→ **Work instructions**: Return exactly those lines of the material below that fall between the line holding "[(x, y)], save: the" and the line holding "Theorem edit_reaches_file w", inclusive.
+--
Lemma set_color_table_entries palette (n : nat) img :
  let step := fun img i =>
    QImage.setColor (Z.to_nat i)
      (qRgb (item_or_0 palette (i * 3)) (item_or_0 palette (i * 3 + 1))
            (item_or_0 palette (i * 3 + 2))) img in
  forall i : nat, (i < n)%nat ->
  QImage.colortable (foldl step img (map Z.of_nat (seq 0 n))) !! i
  = Some (palette_color palette (Z.of_nat i)).
Proof.
  intros step. induction n as [|n IH]; intros i Hi; [lia|].
  rewrite range_S, foldl_app. cbn [foldl].
  set (prev := foldl step img (map Z.of_nat (seq 0 n))) in *.
  unfold step at 1. unfold QImage.setColor. cbn [QImage.colortable].
  rewrite Nat2Z.id.
  destruct (Nat.eq_dec i n) as [->|Hne].
  - rewrite list_lookup_insert_eq; [reflexivity|].
    rewrite length_app, length_replicate. lia.
  - rewrite list_lookup_insert_ne by congruence.
    apply lookup_app_l_Some, IH. lia.
Qed.

Lemma set_color_table_closed palette img :
  QImage.colortable img = [] ->
  QImage.colortable (set_color_table palette img)
  = map (palette_color palette) (range 256).
Proof.
  intros Hempty.
  destruct (set_color_table_spec palette img) as (_ & _ & _ & Hlen).
  rewrite Hempty in Hlen. cbn [length Nat.max] in Hlen.
  apply list_eq. intros i.
  destruct (Nat.lt_ge_cases i 256) as [Hi|Hi].
  - unfold set_color_table.
    change (range 256) with (range (Z.of_nat 256)). rewrite range_nat.
    rewrite (set_color_table_entries palette 256 img i Hi).
    rewrite !list_lookup_fmap, lookup_seq_lt by exact Hi. reflexivity.
  - rewrite !lookup_ge_None_2; [reflexivity| |lia].
    unfold range. now rewrite !length_map, length_seq.
Qed.

Lemma loaded_image_closed w pal im :
  pil_wf im -> truthy pal = true ->
  loaded_image w pal im
  = QImage.mk (fst (size im)) (snd (size im))
      (map (palette_color (take 768 (default [] pal))) (range 256))
      (tobytes im).
Proof.
  intros Hwf Hpal.
  destruct (loaded_image_indexed w pal im Hwf Hpal) as (_ & Hbits).
  destruct (loaded_image_dims w pal im (wf_width _ Hwf) (wf_height _ Hwf))
    as (Hw & Hh).
  assert (Htbl : QImage.colortable (loaded_image w pal im)
                 = map (palette_color (take 768 (default [] pal)))
                       (range 256)).
  { unfold loaded_image. cbv zeta. rewrite Hpal.
    match goal with
    | |- context [copy_pixels ?a ?b ?d ?i] =>
        destruct (copy_pixels_shape a b d i) as (_ & _ & Hc & _)
    end.
    rewrite Hc. apply set_color_table_closed.
    unfold QImage.create. now destruct (_ && _). }
  destruct (loaded_image w pal im) as [wd ht tbl bits].
  cbn in Hbits, Hw, Hh, Htbl. now subst.
Qed.

(** X5. Decoding a well-formed indexed picture that carries a palette
    leaves exactly this image on the canvas: the picture's size, a colour
    table of 256 entries whose entry [i] is the [i]-th RGB triplet of the
    palette (zero beyond its end), and the picture's bytes as pixel indices.
    Nothing of the uninitialised image memory or of the document open
    before remains.  [load_image] returns, unless the widget cannot take the
    size of the zoomed picture; the image is on the canvas in both cases. *)
Theorem loaded_image_closed_form w path c im :
  Image_open w path = Ok im -> is_P im = true -> pil_wf im ->
  truthy (getpalette im) = true ->
  let c' := state_of (load_image w path c) in
  result_of (load_image w path c)
  = (if resizable c' then Ok tt else Raise OverflowError) /\
  original_palette c' = getpalette im /\
  image c'
  = Some (QImage.mk (fst (size im)) (snd (size im))
            (map (palette_color (take 768 (default [] (getpalette im))))
                 (range 256))
            (tobytes im)).
Proof.
  intros Hopen HP Hwf Hpal c'. subst c'.
  rewrite (load_image_indexed w path c im Hopen HP), resize_state.
  split; [unfold resize; now destruct (resizable _)|].
  unfold loaded_canvas.
  cbn [image with_image original_palette with_char_height
       with_original_palette].
  now rewrite (loaded_image_closed w (getpalette im) im Hwf Hpal).
Qed.

Lemma loaded_image_closed_form_witness :
  image (state_of (load_image Sample.disk "char0001.bmp" Canvas_init))
  = Some (QImage.mk (fst (size Sample.picture)) (snd (size Sample.picture))
            (map (palette_color
                    (take 768 (default [] (getpalette Sample.picture))))
                 (range 256))
            (tobytes Sample.picture)).
Proof.
  exact (proj2 (proj2
           (loaded_image_closed_form Sample.disk "char0001.bmp" Canvas_init
              Sample.picture eq_refl eq_refl Sample.picture_wf eq_refl))).
Defined.

(** ** An edit reaches the file *)

Lemma setPixel_bits img x y v :
  QImage.valid img x y = true -> 0 <= v < QImage.colorCount img ->
  QImage.bits (QImage.setPixel x y v img)
  = <[QImage.offset img x y := v]> (QImage.bits img).
Proof.
  intros Hv Hc. unfold QImage.setPixel. rewrite Hv. cbn [negb].
  destruct (Z.leb_spec (QImage.colorCount img) v); [lia | reflexivity].
Qed.

(** X6. Open an indexed file, press the left button on an in-bounds cell
    [(x, y)], save: the file written has the palette and the size of the
    opened file and its pixel array with exactly the entry [y * width + x]
    replaced by the current colour index. *)
Theorem edit_reaches_file w w' path index im e pos x y :
  Image_open w path = Ok im -> is_P im = true -> pil_wf im ->
  truthy (getpalette im) = true -> path <> EmptyString ->
  writable w' path = true ->
  zoom_level (canvas e) <> 0 -> 0 <= current_color_index (canvas e) < 256 ->
  cell_of pos (zoom_level (canvas e)) = (x, y) ->
  0 <= x < fst (size im) -> 0 <= y < snd (size im) ->
  let r := run [ThumbnailClicked w path index; MousePress LeftButton pos;
                SaveClicked w'] e in
  result_of r = Ok tt /\
  exists saved,
    written_files (trace_of r) = [(path, saved)] /\
    getpalette saved = getpalette im /\
    size saved = size im /\
    tobytes saved
    = <[Z.to_nat (y * fst (size im) + x) := current_color_index (canvas e)]>
        (tobytes im).
Proof.
  intros Hopen HP Hwf Hpal Hpath Hwr Hz Hci Hcell Hx Hy r.
  destruct (truthy_Some _ Hpal) as (pal & Epal & Hne).
  assert (Hdec : decode w path = Ok im)
    by (unfold decode; now rewrite Hopen, HP).
  assert (Hafter : palette_after w path (canvas e) = Some pal)
    by (unfold palette_after; now rewrite Hopen, HP).
  assert (Hcp : can_paint (canvas e)) by (split; [assumption | lia]).
  assert (Htruthy : truthy (Some pal) = true) by now rewrite <- Epal.
  destruct (load_character_state w path index e im Hdec) as (t0 & E0 & W0 & _).
  rewrite Hafter in E0.
  destruct (loaded_image_indexed w (Some pal) im Hwf Htruthy) as (Hc0 & Hb0).
  destruct (loaded_image_dims w (Some pal) im (wf_width _ Hwf)
              (wf_height _ Hwf)) as (Hw0 & Hh0).
  pose proof (loaded_image_wf w (Some pal) im) as Hwf0.
  set (img0 := loaded_image w (Some pal) im) in *.
  set (c0 := loaded_canvas w (Some pal) im (canvas e)) in *.
  assert (Hv : QImage.valid img0 x y = true)
    by (apply valid_bounds; rewrite Hw0, Hh0; lia).
  assert (Hin : on_image img0 pos (zoom_level c0) = true).
  { unfold on_image. change (zoom_level c0) with (zoom_level (canvas e)).
    now rewrite Hcell. }
  pose proof (press_inside pos c0 img0 eq_refl Hcp Hin) as E1.
  set (img1 := painted pos c0 img0) in *.
  set (c1 := with_image (Some img1) (with_drawing true c0)) in *.
  assert (Hb1 : QImage.bits img1
                = <[Z.to_nat (y * fst (size im) + x)
                    := current_color_index (canvas e)]> (tobytes im)).
  { unfold img1, painted.
    change (zoom_level c0) with (zoom_level (canvas e)).
    change (current_color_index c0) with (current_color_index (canvas e)).
    rewrite Hcell. cbn [fst snd].
    rewrite setPixel_bits by (rewrite ?Hc0; assumption || lia).
    unfold QImage.offset. now rewrite Hw0, Hb0. }
  assert (Hshape : same_shape img1 img0) by apply setPixel_shape.
  pose proof (save_current_written w'
                (mkEditor (Some path) (Some index) c1) path img1 pal
                (file_set_nonempty path Hpath) eq_refl eq_refl Hne Hwr) as E2.
  eassert (Erun : r = _).
  { subst r. cbn [run handle]. unfold bind at 1. rewrite E0.
    unfold bind at 1. unfold on_canvas at 1. cbn [canvas].
    fold c0. rewrite E1. unfold bind, ret. cbn [current_file current_index].
    rewrite E2. reflexivity. }
  rewrite Erun. unfold result_of, trace_of. cbn [fst snd].
  rewrite !written_files_app, W0. cbn [written_files flat_map app].
  split; [reflexivity|]. eexists. split; [reflexivity|].
  cbn [Image_new_P getpalette size tobytes].
  rewrite read_pixels_wf by (apply (same_shape_wf _ _ Hshape Hwf0)).
  destruct Hshape as (Hw1 & Hh1 & _).
  rewrite Hw1, Hh1, Hw0, Hh0, Hb1, Epal.
  repeat split. now destruct (size im).
Qed.

Lemma edit_reaches_file_witness :
  exists saved,
    written_files
      (trace_of (run [ThumbnailClicked Sample.disk "char0001.bmp" 1;
                      MousePress LeftButton (5, 5);
                      SaveClicked Sample.disk] Editor_init))
    = [("char0001.bmp"%string, saved)] /\
    tobytes saved = [1; 1; 1; 0].
Proof.
  assert (Hpath : "char0001.bmp"%string <> EmptyString) by discriminate.
  assert (Hz : zoom_level (canvas Editor_init) <> 0) by discriminate.
  assert (Hci : 0 <= current_color_index (canvas Editor_init) < 256)
    by (cbn; lia).
  assert (Hx : 0 <= 0 < fst (size Sample.picture)) by (cbn; lia).
  assert (Hy : 0 <= 0 < snd (size Sample.picture)) by (cbn; lia).
  destruct (edit_reaches_file Sample.disk Sample.disk "char0001.bmp" 1
              Sample.picture Editor_init (5, 5) 0 0
              eq_refl eq_refl Sample.picture_wf eq_refl Hpath eq_refl Hz Hci
              eq_refl Hx Hy) as (_ & saved & H1 & _ & _ & H2).
  exists saved. split; [exact H1 | exact H2].
Defined.

(** ** A file that is not indexed, on a canvas that holds no palette *)

Lemma setPixel_no_table x y v img :
  QImage.colortable img = [] -> 0 <= v -> QImage.setPixel x y v img = img.
Proof.
  intros Hempty Hv. unfold QImage.setPixel, QImage.colorCount.
  rewrite Hempty. cbn [length].
  destruct (negb (QImage.valid img x y)); [reflexivity|].
  destruct (Z.leb_spec (Z.of_nat 0) v); [reflexivity | lia].
Qed.

Lemma foldl_fixed {A B} (f : A -> B -> A) a l :
  (forall b, f a b = a) -> foldl f a l = a.
Proof.
  intros Hf. induction l as [|b l IH]; [reflexivity|].
  cbn [foldl]. now rewrite Hf.
Qed.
+--
→ **Task output**:
    [(x, y)], save: the file written has the palette and the size of the
    opened file and its pixel array with exactly the entry [y * width + x]
    replaced by the current colour index. *)
Theorem edit_reaches_file w w' path index im e pos x y :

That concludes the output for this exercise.